By JAN SCHAEFER HEDGEPETH

 

From left, Schaefer, Kalli, Terry, Jan, Blake and Drew Hedgepeth.

Kitchen Tune-Up

‘True love’ was not what I expected

 

     In high school, I knew Jesus, but I felt a void.  Many of my friends were dating and seemed to be in love. I had dated but had not experienced love. So I knelt and prayed for what my heart most desired: true love.

 

     At the grocery store, I noticed a nice-looking gentleman and kept running into him throughout the store and at checkout. We never spoke but loaded our vehicles and drove off at the same time. I glanced in the rearview mirror, and I watched him follow my mom and me all the way home. He approached us humbly and respectfully. His name is Rick; he’s a fireman. He felt God telling him not to let me get away without speaking. Normally I would’ve been skeptical, but as he spoke, God gave me peace.      

 

Jan Schaefer and Rick May in December 1984.

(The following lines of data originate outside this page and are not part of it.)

Lemma keeps_bind {A B} (m : M (World F) A) (k : A → M (World F) B) :
  keeps_flag m → (∀ a, keeps_flag (k a)) → keeps_flag (m ≫= k).
Proof.
  intros Hm Hk w. unfold mbind, M_bind. specialize (Hm w). destruct (m w) as [[] w']; cbn in *; try done.
  by rewrite Hk.
Qed.

Lemma keeps_try {A} (m : M (World F) A) : keeps_flag m → keeps_flag (m_try m).
Proof. intros Hm w. unfold m_try. specialize (Hm w). by destruct (m w) as [[] w']. Qed.

Lemma keeps_ret {A} (a : A) : keeps_flag (mret a : M (World F) A).
Proof. done. Qed.

Lemma keeps_lift {A} (r : res A) : keeps_flag (m_lift r : M (World F) A).
Proof. done. Qed.

Lemma keeps_get_kv : keeps_flag (get_kv : M (World F) _).
Proof. done. Qed.

Lemma keeps_modify_kv g : keeps_flag (modify_kv g : M (World F) _).
Proof. done. Qed.

Lemma keeps_flash_write o d : keeps_flag (flash_write o d : M (World F) _).
Proof. intros w. unfold flash_write. destruct (flash w); [|done]. by destruct (fl_write _ _ _). Qed.

#[local] Hint Resolve keeps_bind keeps_try keeps_ret keeps_lift keeps_get_kv keeps_modify_kv keeps_flash_write : core.

Lemma keeps_put_raw key val : keeps_flag (put_raw key val : M (World F) _).
Proof.
  unfold put_raw. apply keeps_bind; [done|]. intros k. apply keeps_bind; [apply keeps_flash_write|]. intros _.
  apply keeps_bind; [by destruct (index k !! key)|]. intros _. repeat (apply keeps_bind; [done|]; intros _).
  by case_bool_decide.
Qed.

Lemma keeps_retire_old key : keeps_flag (retire_old key : M (World F) _).
Proof.
  unfold retire_old. apply keeps_bind; [done|]. intros k. destruct (_ && _); [|done].
  apply keeps_bind; [apply keeps_try|done]. unfold invalidate_key. apply keeps_bind; [done|]. intros k'.
  destruct (negb (ready k')); [done|]. apply keeps_bind; [done|]. intros off.
  apply keeps_bind; [apply keeps_flash_write|done].
Qed.

Lemma keeps_for_each {A} (g : A → M (World F) unit) l :
  (∀ a, keeps_flag (g a)) → keeps_flag (for_each g l).
Proof. intros Hg. induction l as [|a l IH]; [done|]. by apply keeps_bind. Qed.

(** Two continuations that agree where the flag is still up. *)
Lemma bind_under_flag {A B} (m : M (World F) A) (k k' : A → M (World F) B) w :
  keeps_flag m → COMPACTING w = true → (∀ a w', COMPACTING w' = true → k a w' = k' a w') →
  (m ≫= k) w = (m ≫= k') w.
Proof.
  intros Hm Hw Hk. specialize (Hm w). unfold mbind, M_bind. destruct (m w) as [[] w']; try done.
  apply Hk. by rewrite <-Hw, <-Hm.
Qed.

(** With the flag up, a batch never calls the [compact] it was given. *)
Lemma put_batch_guarded c c' items w :
  COMPACTING w = true → put_batch_with c items w = put_batch_with c' items w.
Proof.
  intros Hw. unfold put_batch_with. apply bind_under_flag; [done|done|]. intros k w1 Hw1.
  destruct (negb (ready k)); [done|].
  apply bind_under_flag; [by apply keeps_for_each; intros; apply keeps_retire_old|done|]. intros _ w2 Hw2.
  apply bind_under_flag; [by apply keeps_for_each; intros; apply keeps_put_raw|done|]. intros _ w3 Hw3.
  destruct (existsb _ items); [|done]. unfold maybe_high_water_flush_with, maybe_gc_with, m_try, mbind, M_bind, m_get.
  destruct (_ || _); [done|]. by rewrite Hw3, Hw3.
Qed.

     Rick and I became inseparable. We spent every free second together — attending church, praying and reading the Bible before dates. That July 4, Rick took me to a nearby lake. We lay on a blanket under the stars. As fireworks exploded, he kissed me and said those three magical words: He loved me! I felt the same — but couldn’t say it yet. He wasn’t upset and said he would wait. Three months later, we went on a picnic, and I sent Rick on a walk while I set up. The look on his face when he came back and read my homemade “I Love You” banner is still burned into my memory. He kissed me as he twirled me around and begged me to say the words out loud — again and again. I knew true love now, and I was so grateful to God.

 

     Months later, I woke from a bad dream and called Rick. Crying, I told him I’d dreamed he’d died in the line of duty. He assured me he was fine, but did say dying in the line of duty was exactly how he’d want to go.

 

     Days later, I dropped Rick off for his shift and we kissed goodbye. It would be our last kiss. I was at church when I received the news: Rick was on top of the firetruck as it pulled out. The heavy garage door malfunctioned and dropped in front of him, knocking him headfirst onto the concrete floor. He would be in a coma for three days before life support was removed.      

 

     Miles of people lined Rick’s funeral route. Many shared stories of his kindness, including one story from a family that had been stranded on the side of the road. Rick had seen them on his way to work and stopped to help, even though it made him late.

 

     I struggled to finish classes that year. Why would God take away my true love? I pleaded with Him: Tell me the why so maybe I could go on. I was in a parking lot when a man stopped me. He said Rick had often witnessed to him about Jesus. The man had brushed the words aside until the day Rick died. What if he had died instead of Rick? The thought had sent him in search of the peace Rick had, and he had become a Christian. Wow! God had just given me the why! I knew Rick would have happily given his life for this man to know Christ. I now saw that God had a bigger plan.

 

     Then, this verse came to mind: “Greater love hath no man than this, that he lay down his life for his friends.” Greater love … TRUER love. Rick’s death in the line of duty showed true love. The stories people shared at the funeral were about Rick laying down his life to help others. THAT is true love. God had answered my prayer to know “true love” in a way I never could have imagined.

 

     In His grace, God helped me find romantic love again. My husband, Terry, and I have been married for 27 years. When we were dating, he told me he didn’t want to replace Rick in my life — he just wanted me to make room in my heart for him too.

 

     I feel blessed to know true love — a journey that started with a prayer.

 

 

 

Jan and Terry Hedgepeth have four children: Schaefer (24), Blake (23), Kalli (19) and Drew (18). They live in Madison and attend First Baptist Church of Madison.